Reflecting was fine, but Couturier most happy joining Flyers' skate, eyes a game


VOORHEES, N.J. — Sean Couturier's game resembles the opposite of taking things for granted.

He competes for every inch of the ice, a true 200-foot force with a nothing-comes-easy-against-me mantra.

Couturier hasn't touched the game ice in over a year. He has undergone two back surgeries in the span of eight and a half months.

Through hardship, his appreciation for the game has grown. Coming from a guy who personifies playing the game the right way, it tells you a lot about what he has endured.

"It's something that, I think when you're out for such a long time, you feel at sometimes you almost take it for granted," Couturier said Tuesday. "That's definitely something I've kind of learned, that when I'm back, enjoy it as much as you can, every moment. You never know when something like this can happen. That's the biggest thing that I've learned."

Couturier took a positive step Tuesday in what has become a trying path back toward playing again. Wearing a yellow non-contact jersey, Couturier participated in the Flyers' morning skate. He had been rehab skating separate from the team for multiple weeks.

The 30-year-old center hasn't played since December 2021. Last season, he had back surgery in February, which knocked him out for the rest of the year. He seemed poised for a full return to start this season. However, he felt concerning pain in his back just a handful of days before training camp. Eventually, it resulted in a second surgery during late October.

"I've been through a lot of ups and downs," Couturier said. "You question yourself and you put a lot of things into perspective around hockey and in life, family time and stuff. Definitely miss the game.

"Just be patient, have some balance in life — hockey, family, on and off the ice. There's definitely been too much time to think, so I'm just glad to finally be around the team and focus on what I love doing."

Couturier was able to smile often Tuesday. He said his back feels much better this time around. Prior to the second procedure, stated as a back revision, Couturier experienced periodic pain throughout his recovery and offseason training.

"It's night and day, it feels a lot better," he said. "Last time, there was always a little something kind of nagging me. I was kind of just pushing through it not really knowing what it was. We didn't really know, too, what it was — it was kind of just inflammation. It was said it would go away but kind of lagged for a while.

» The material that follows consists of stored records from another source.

Definition seriesAt (t : list F) (dudt_interf : list (option F))
           (intersectionPoints : list RootPoint)
  : list SeriesPoint * list SeriesPoint :=
  match intersectionPoints with
  | [] => ([], [])
  | p0 :: _ => seriesLoop t dudt_interf 0 intersectionPoints 0 (pt_time p0) zero zero
  end.

(** The data of the chart object: the four series of the first chart and
    the derivative of the second, the raw arrays, the intersections, the
    two series computed at them, and the focus point.  Labels, colours
    and the other constants of presentation are not data and are left
    out. *)
Record ChartData : Type := {
  cd_tenz : list ChartPoint;
  cd_smoothed : list ChartPoint;
  cd_corrected : list ChartPoint;
  cd_derivative : list ChartPoint;
  cd_crossings : list ChartPoint;
  cd_raw_t : list F;
  cd_raw_tenz : list F;
  cd_raw_interf : list F;
  cd_raw_interfCorrected : list F;
  cd_raw_dudt_interf : list (option F);
  cd_intersections : list RootPoint;
  cd_velocitySeries : list SeriesPoint;
  cd_displacementSeries : list SeriesPoint;
  cd_focusPoints : option FocusHint;
}.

"I was able to pretty much do everything, but it was just kind of always feeling a little uncomfortable down the glute area. Then once I got pushing real hard, it kind of just came back and flared up on me. Now, I haven't had any of those feelings or anything."

The rebuilding Flyers are 24-31-11 with 16 games left on the season. Couturier hopes to play in some of them. While the games don't hold any meaning for a playoff race, they're important to Couturier before the summer.

"For me, it's not that important that he plays games," Flyers head coach John Tortorella said Tuesday. "But I'm not him, either. He's losing his mind. For his sanity and for him to feel part of it maybe before he leaves here, I've got to take that into consideration if it comes to that."

Couturier's presence at the morning skate was felt.

"It's good for the guys, too. Both ways. But yeah, he's out of his mind," Tortorella said with a slight smile about the competitive Couturier. "I just stay clear of him. There's no sense of being around him because he's so miserable [not playing]."

Kevin Hayes found real value in returning from injury last season during March of a completely lost year for the club. It helped him shake off rust and build reassurance that his body can feel well while playing.

"It's something that I've actually talked a little bit with him," Couturier said. "Especially for me, if I wait until next year, it's going to be almost two years I haven't played an NHL game, which is not ideal. I'm not getting any younger, either. I just want to get a feel of the game, knowing that going into the summer, I know what I have to do to be back at the level I need to be.

"Just feeling good about yourself, that you're back being a hockey player and not just rehabbing. I've done that enough I feel in the last couple of months, year and a half."

Flyers head athletic trainer Tommy Alva and the club will closely monitor Couturier's status this week.

"Next step is talk to Tommy, can he practice full on Thursday," Tortorella said. "If he can or can't, we'll see. If he can, we'll throw some more practices at him. I'm going to go all through the medical staff as far as how they feel about him because he's that important."

Tortorella has coached against Couturier a ton in his career. He appreciates the way he plays.

"He's got some old school in him," Tortorella said. "I have a ton of respect for him as far as from afar, watching him play, the situations he has been put in.

"I don't know how he is in the room, how all that goes on, but I watch how hard he plays and all the situations that he succeeded in. Sure, I think about it. Is he going to be healthy enough to play? I don't know. He's gone through a couple [skates], he feels great, let's just hope it keeps on going down the right road.

"My mind, I'm thinking about camp next year [with Couturier]; not so much games this year. But I've got to show him the respect and have conversations if that time comes."

Teammates have seen Couturier's perseverance.

"It takes a strong person to be able to go through that," Ivan Provorov said Tuesday. "The mental toughness you need for that, to come to the rink and be positive. I think he has done a great job."